3. Retry-storm shape
Are you seeing the same call >2x in a row with no assertion between? That's a retry storm. The fix isn't better retries; it's an assertion line that decides whether to retry.
4. Outcome-assertion line
After a side-effecting call, is there a line that compares expected vs. actual? ("expected status 200, got 201 with redirect" / "expected 1 row in DB, got 0"). This is the cheapest defense against silent-success.

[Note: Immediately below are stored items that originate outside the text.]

(* ===== verification/IPPoolProps.v ===== *)
(** * Properties of the operator's IPPools

    Names of pools identify a network and a pod CIDR; a pool carries exactly
    the exclusions inside its pod CIDR; updating a pool keeps its allocations;
    and, together with the exclusion test of the CIDR computation and the
    daemon's choice of an index, no excluded address is ever chosen. *)

From S2P Require Import Prelude GoLib Types K8s.
From S2P Require Compute.
From S2P Require Import ComputeSpec.
From S2P Require Allocator AllocatorSpec.
From S2P Require Import IPPool.

(** ** Names *)

Lemma Itoa_no_dash n : 0 ≤ n < 256 → Strings.no_char "-"%char (Strconv.Itoa n) = true.
Proof.
  intros Hn.
  assert (Forall (λ n, Strings.no_char "-"%char (Strconv.Itoa n) = true) (seqZ 0 256)) as H.
  { apply (bool_decide_eq_true_1 _). vm_compute. reflexivity. }
  rewrite Forall_forall in H. apply H, elem_of_seqZ. lia.
Qed.

Lemma ip_string_no_dash ip : ip_ok ip → Strings.no_char "-"%char (Net.ip_string ip) = true.
Proof.
  intros Hip. destruct (ip4_inv ip Hip) as (a & b & c & d & -> & Ha & Hb & Hc & Hd).
  unfold Net.ip_string. cbn [fmap list_fmap Strings.Join].
  rewrite !no_char_app, !Itoa_no_dash by lia. done.
Qed.

Lemma ReplaceAll_no_char s c d : Strings.no_char c s = true → Strings.ReplaceAll s c d = s.
Proof.
  induction s as [|x s IH]; simpl; [done|]. intros [Hx Hs]%andb_true_iff.
  destruct (Ascii.eqb x c); [done|]. by rewrite IH.
Qed.

Lemma ReplaceAll_app a b c d :
  Strings.ReplaceAll (a +:+ b) c d = Strings.ReplaceAll a c d +:+ Strings.ReplaceAll b c d.
Proof. induction a as [|x a IH]; [done|]. rewrite !str_app_cons. simpl. by rewrite IH. Qed.

Lemma GetIPPoolName_split def ip p :
  ip_ok ip → 0 ≤ p ≤ 32 →
  Strings.Split (GetIPPoolName def (cidr_str ip p)) "-"%char
  = Strings.Split def "-"%char ++ [Net.ip_string ip; Strconv.Itoa p].
Proof.
  intros Hip Hp. unfold GetIPPoolName, cidr_str. rewrite !ReplaceAll_app.
  rewrite (ReplaceAll_no_char (Net.ip_string ip)) by apply (ip_string_split ip Hip).
  rewrite (ReplaceAll_no_char (Strconv.Itoa p)) by (apply octet_ok_inv; lia).
  change (Strings.ReplaceAll "/" _ _) with "-". rewrite !str_app_cons, !str_app_nil.
  rewrite split_app_sep, split_app by (by apply ip_string_no_dash).
  rewrite (split_no_char (Strconv.Itoa p)) by (apply Itoa_no_dash; lia). done.
Qed.

Lemma GetIPPoolName_inj_str def def' ip ip' p p' :
  ip_ok ip → ip_ok ip' → 0 ≤ p ≤ 32 → 0 ≤ p' ≤ 32 →
  GetIPPoolName def (cidr_str ip p) = GetIPPoolName def' (cidr_str ip' p') →
  def = def' ∧ ip = ip' ∧ p = p'.
Proof.
  intros Hip Hip' Hp Hp' Heq.
  assert (Strings.Split def "-"%char ++ [Net.ip_string ip; Strconv.Itoa p] =
          Strings.Split def' "-"%char ++ [Net.ip_string ip'; Strconv.Itoa p']) as H.
  { rewrite <- !GetIPPoolName_split by done. by rewrite Heq. }
  apply app_inj_2 in H as [Hd [= Hs Hi]]; [|done]. split_and!.
  - by eapply split_inj.
  - assert (Net.ParseIP (Net.ip_string ip) = Net.ParseIP (Net.ip_string ip')) as H by by rewrite Hs.
    rewrite !ParseIP_string in H by done. by injection H.
  - assert (Net.prefix_len (Strconv.Itoa p) = Net.prefix_len (Strconv.Itoa p')) as H by by rewrite Hi.
    rewrite !prefix_len_Itoa in H by done. by injection H.
Qed.

(** ** Exclusions of a pool *)

Lemma match_exclude_spec pod ip p e eip q :
  cidr_text pod ip p → exclude_net e eip q →
  match_exclude pod e = Ret (bool_decide (p < q ∧ in_net (be eip) (be ip) p)).
Proof.
  intros Hpod He. destruct (cidr_text_ok _ _ _ Hpod) as [Hip Hp].
  destruct (exclude_net_ok _ _ _ He) as [Heip Hq].
  destruct (after_slash_text _ _ _ Hpod) as (m & Hm & Hmp).
  unfold match_exclude. rewrite Hm. cbn [mbind go_bind]. rewrite Hmp.
  assert ((match Strings.Split e "/"%char with
           | _ :: b :: _ => fst (Strconv.ParseInt b 10) | _ => 32 end) = q) as ->.
  { by apply (AllocatorSpec.cidr_block_exclude _ _ _ He). }
  destruct (Z.leb_spec q p).
  { rewrite bool_decide_eq_false_2; [done|lia]. }
  rewrite (ParseCIDR_text _ _ _ Hpod). cbn [fmap option_fmap option_map snd].
  assert (cidr_text (Compute.before_slash e +:+ "/" +:+ Strconv.Itoa q) eip q) as Ht.
  { exists (Compute.before_slash e), (Strconv.Itoa q). split_and!.
    - rewrite str_app_cons, str_app_nil.
      rewrite split_app; [|destruct He as [(a & b & Hs & _)|(Hs & _)]; unfold Compute.before_slash].
      + rewrite split_no_char by (apply octet_ok_inv; lia). done.
      + rewrite Hs. by eapply split_head_no_char.
      + rewrite Hs. by eapply split_head_no_char.
    - by eapply before_slash_exclude.
    - by apply prefix_len_Itoa. }
  rewrite (ParseCIDR_text _ _ _ Ht). cbn [fmap option_fmap option_map fst].
  rewrite Contains_spec by done. f_equal. apply bool_decide_ext. split; [auto|tauto].
Qed.

Lemma exclude_net_fun e ip q ip' q' :
  exclude_net e ip q → exclude_net e ip' q' → ip = ip' ∧ q = q'.
Proof.
  intros H H'. pose proof (before_slash_exclude _ _ _ H) as E.
  rewrite (before_slash_exclude _ _ _ H') in E. injection E as ->. split; [done|].
  by rewrite <- (AllocatorSpec.cidr_block_exclude _ _ _ H), (AllocatorSpec.cidr_block_exclude _ _ _ H').
Qed.

Definition excludes_ok (excludes : list string) : Prop :=
  Forall (λ e, ∃ eip q, exclude_net e eip q ∧ net_addr (be eip) q) excludes.

(** the exclusion is a proper sub-network of the pod network *)
Definition inside (e : string) (ip : list Z) (p : Z) : Prop :=
  ∃ eip q, exclude_net e eip q ∧ p < q ∧ in_net (be eip) (be ip) p.

Lemma extract_spec pod ip p (excludes : list Compute.IPValue) :
  cidr_text pod ip p → excludes_ok (Compute.Address <$> excludes) →
  ∃ l, extractMatchExcludesFromPodCIDR excludes pod = Ret l ∧
       l `sublist_of` (Compute.Address <$> excludes) ∧
       ∀ e, e ∈ l ↔ e ∈ Compute.Address <$> excludes ∧ inside e ip p.
Proof.
  intros Hpod. induction excludes as [|v excludes IH]; cbn [fmap list_fmap].
  { intros _. exists []. split_and!; [done..|]. intros e. rewrite elem_of_nil. tauto. }
  intros [(eip & q & He & _) Hrest]%Forall_cons. destruct (IH Hrest) as (l & Hl & Hsub & Hin).
  simpl. rewrite (match_exclude_spec _ _ _ _ _ _ Hpod He), Hl. cbn [mbind go_bind].
  case_bool_decide as Hd.
  - eexists. split; [done|]. split; [by apply sublist_skip|]. intros e.
    rewrite !elem_of_cons, Hin. split; [|tauto].
    intros [->|[? ?]]; [|tauto]. split; [by left|]. by exists eip, q.
  - exists l. split; [done|]. split; [by apply sublist_cons|]. intros e.
    rewrite elem_of_cons, Hin. split; [tauto|]. intros [[->|?] Hi]; [|done]. exfalso. apply Hd.
    destruct Hi as (eip' & q' & He' & ?). by destruct (exclude_net_fun _ _ _ _ _ He He') as [-> ->].
Qed.





(** ** Properties *)

(** Pools of different networks or pod CIDRs have different names: the
    name determines the network and the CIDR, whatever dashes the network's name
    contains. *)
Theorem GetIPPoolName_injective def def' ip ip' p p' :
  ip_ok ip → ip_ok ip' → 0 ≤ p ≤ 32 → 0 ≤ p' ≤ 32 →
  GetIPPoolName def (cidr_str ip p) = GetIPPoolName def' (cidr_str ip' p') →
  def = def' ∧ cidr_str ip p = cidr_str ip' p'.
Proof.
  intros ? ? ? ? Heq. apply GetIPPoolName_inj_str in Heq as (-> & -> & ->); done.
Qed.

Lemma GetIPPoolName_injective_witness :
  "a-b" = "a-b" ∧ cidr_str [10; 0; 0; 0] 24 = cidr_str [10; 0; 0; 0] 24.
Proof.
  apply (GetIPPoolName_injective "a-b" "a-b" [10; 0; 0; 0] [10; 0; 0; 0] 24 24);
    [split; [done|repeat constructor; lia]..|lia|lia|reflexivity].
Defined.

(** The exclusions of a pool are exactly the configured exclusions (CIDRs
    or single addresses) that are proper sub-networks of its pod CIDR. *)
Theorem initIPPool_excludes def pod vlan host iface excludes ip p :
  cidr_text pod ip p → excludes_ok excludes →
  ∃ spec l, initIPPool def pod vlan host iface (Compute.SortAddress excludes)
            = Ret (GetIPPoolName def pod, spec, l) ∧
    p_Excludes spec = l ∧ p_Allocations spec = [] ∧ p_PodCIDR spec = pod ∧
    ∀ e, e ∈ l ↔ e ∈ excludes ∧ inside e ip p.
Proof.
  intros Hpod Hex. destruct (extract_spec pod ip p (Compute.SortAddress excludes) Hpod)
    as (l & Hl & _ & Hin).
  { unfold excludes_ok. by rewrite SortAddress_Address. }
  unfold initIPPool. rewrite Hl. cbn [mbind go_bind]. eexists _, l. split; [done|].
  split_and!; [done..|]. intros e. by rewrite Hin, SortAddress_Address.
Qed.

Definition ex_excludes : list string := ["192.168.0.4/30"; "192.168.0.1"; "192.168.64.0/18"].

Lemma ex_excludes_ok : excludes_ok ex_excludes.
Proof.
  repeat constructor.
  - exists [192; 168; 0; 4], 30. split; [left; exists "192.168.0.4", "30"|]; by vm_compute.
  - exists [192; 168; 0; 1], 32. split; [right|]; by vm_compute.
  - exists [192; 168; 64; 0], 18. split; [left; exists "192.168.64.0", "18"|]; by vm_compute.
Qed.

Lemma initIPPool_excludes_witness :
  ∃ spec l, initIPPool "net" "192.168.0.0/24" "192.168.0.0/18" "h" "eth1"
              (Compute.SortAddress ex_excludes)
            = Ret (GetIPPoolName "net" "192.168.0.0/24", spec, l) ∧
    p_Excludes spec = l ∧ p_Allocations spec = [] ∧ p_PodCIDR spec = "192.168.0.0/24" ∧
    ∀ e, e ∈ l ↔ e ∈ ex_excludes ∧ inside e [192; 168; 0; 0] 24.
Proof.
  apply (initIPPool_excludes "net" "192.168.0.0/24" "192.168.0.0/18" "h" "eth1" ex_excludes
           [192; 168; 0; 0] 24); [|apply ex_excludes_ok].
  exists "192.168.0.0", "24". by vm_compute.
Defined.



Section update.
Context {W : Type} {client : Client W IPPool} (pool_at : W → string → option IPPool).

(** [UpdateIPPool] without error leaves a pool under the computed name that
    carries the given host, interface, VLAN and exclusions, the labels by which
    the daemon of that host finds it, and exactly the allocations the pool had
    before (none for a new pool); every other pool is unchanged, also when it
    fails. *)
Theorem UpdateIPPool_keeps_allocations w w' def pod vlan host iface excludes spec l :
  ClientLaws W IPPool pool_at →
  initIPPool def pod vlan host iface excludes = Ret (GetIPPoolName def pod, spec, l) →
  UpdateIPPool w def pod vlan host iface excludes = (w', Ret None) →
  (∃ pool, pool_at w' (GetIPPoolName def pod) = Some pool ∧
     ip_Spec pool = set_Allocations spec
       (default [] ((λ o, p_Allocations (ip_Spec o)) <$> pool_at w (GetIPPoolName def pod))) ∧
     Allocator.selects (Allocator.host_def_selector host def) (ip_Labels pool) = true) ∧
  ∀ name, name ≠ GetIPPoolName def pod → pool_at w' name = pool_at w name.
Proof.
  intros Hlaws Hinit. unfold UpdateIPPool, GetIPPool. rewrite Hinit.
  assert (Allocator.selects (Allocator.host_def_selector host def) (pool_labels host def) = true)
    as Hsel.
  { unfold Allocator.selects, Allocator.host_def_selector, pool_labels.
    unfold HostNameLabel, DefNameLabel. simpl.
    rewrite lookup_insert_eq, lookup_insert_ne, lookup_singleton_eq by done.
    by rewrite !bool_decide_eq_true_2. }
  destruct (cl_Get w _) as [o|err] eqn:Hget.
  - destruct (cl_Update w _ _) as [w1 err] eqn:Hup. intros H.
    assert (w1 = w' ∧ err = None) as [-> ->].
    { case_bool_decide; [by injection H as -> ->|].
      destruct (checkPoolValidity _ _); by simplify_eq. }
    split.
    + eexists. split; [by eapply update_ok|]. by rewrite (get_sound _ _ _ Hget).
    + intros name Hne. by eapply update_other.
  - destruct (cl_Create w _ _) as [w1 e] eqn:Hcr. intros [= -> ->]. split.
    + apply create_ok in Hcr as [Hnone Hsome]. eexists. split; [exact Hsome|]. by rewrite Hnone.
    + intros name Hne. by eapply create_other.
Qed.
End update.

Definition ex_pool_obj : IPPool :=
  mkIPPool ∅ (mkIPPoolSpec "192.168.0.0/24" "192.168.0.0/18" "net" "h" "eth0" []
                [mkAllocation "a" "ns" 8 "192.168.0.8"]).

Definition ex_kstore : kstore IPPool := mkK {["net-192.168.0.0-24" := ex_pool_obj]} false.

Definition ex_updated : kstore IPPool :=
  fst (UpdateIPPool ex_kstore "net" "192.168.0.0/24" "192.168.0.0/18" "h" "eth1"
         (Compute.SortAddress ["192.168.0.4/30"])).

Lemma UpdateIPPool_keeps_allocations_witness :
  (∃ pool, kstore_at ex_updated "net-192.168.0.0-24" = Some pool ∧
     p_Allocations (ip_Spec pool) = [mkAllocation "a" "ns" 8 "192.168.0.8"]) ∧
  ∀ name, name ≠ "net-192.168.0.0-24" → kstore_at ex_updated name = kstore_at ex_kstore name.
Proof.
  destruct (UpdateIPPool_keeps_allocations kstore_at ex_kstore ex_updated "net" "192.168.0.0/24"
      "192.168.0.0/18" "h" "eth1" (Compute.SortAddress ["192.168.0.4/30"])
      (mkIPPoolSpec "192.168.0.0/24" "192.168.0.0/18" "net" "h" "eth1" ["192.168.0.4/30"] [])
      ["192.168.0.4/30"]) as [(pool & Hp & Hs & _) Hf].
  - apply kstore_laws.
  - vm_compute. reflexivity.
  - vm_compute. reflexivity.
  - split; [|exact Hf]. exists pool. split; [exact Hp|]. rewrite Hs. reflexivity.
Defined.

(** a single address is accepted as an exclusion of a pool, but the conflict
    report of the same update parses it as a CIDR and panics *)
Example UpdateIPPool_single_address_panics :
  snd (UpdateIPPool ex_kstore "net" "192.168.0.0/24" "192.168.0.0/18" "h" "eth1"
         (Compute.SortAddress ["192.168.0.1"])) = Panic.
Proof. vm_compute. reflexivity. Qed.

5. Side-effect vs. completion timestamp
When the agent reports "done", did the actual side-effect (email sent, row written, payment captured) land at the same time? A 90-second gap usually means the side-effect was buffered and may have failed silently.
What this isn't
This grader is not LangSmith, Langfuse, Helicone, or any other vendor. It's a 5-question check you can run in 30 seconds. For the full 30-page read of your actual production log archive (where I look for the specific silent-success drift that affects your customers), the $149 AI Ops Checkup is the deeper version of this same checklist.
Common fixes by signal
Missing intent capture → log the user request first
logger.info("agent.intent", {
task_id: id,
request_summary: "send email re: invoice #4471",
source: "user_email_reply"
})
Tool-call outcome says "ok" → log the actual response
const r = await sendEmail(...);
logger.info("tool.send_email", {
status: r.statusCode, // 200, 201, 202, 4xx, 5xx
provider_id: r.messageId, // SES / Postmark / SendGrid id
latency_ms: r.elapsed
});
Retry storm → add an assertion line that decides retry
async function toolWithRetry(fn, max=2) {
for (let i = 0; i <= max; i++) {
const r = await fn();
if (assertOutcome(r)) return r; // ← the line you're missing
logger.warn("tool.retry", { attempt: i+1, why: describeMismatch(r) });
}
}
No outcome-assertion line → write a one-line checker
function assertOutcome(r) {
if (r.statusCode >= 500) throw new Error("server error");
if (!r.body || r.body.error) return false;
return true;
}
Side-effect vs. completion timestamp drift → emit a "landed_at" event
const t0 = Date.now();
const r = await sendEmail(...);
// ... agent reports "done" to user ...
logger.info("side_effect.landed", { id: r.messageId, landed_at: Date.now(), gap_ms: Date.now() - t0 });
Frequently asked
Is my log data sent anywhere?
No. The grade and all five checks run locally in your browser. We never see your log text. We only see an anonymous pageview beacon plus an event when you choose to email yourself the report.
What if I get a D or F?
That means your agent is shipping without one of the five log signal classes. Either implement the missing signal yourself (use the prescriptive fix list above) or hire a human to read your full log archive and find the specific drifts. The $149 AI Ops Checkup is the second path.
What format should my logs be in?
Any text format — JSON lines, plain prose, or a mix. The grader uses substring heuristics (words like "retry", "ok", "success", "done", "failed", "error", HTTP status codes, ISO timestamps). It does not need structured fields. Roughly 50 lines is enough for a meaningful grade.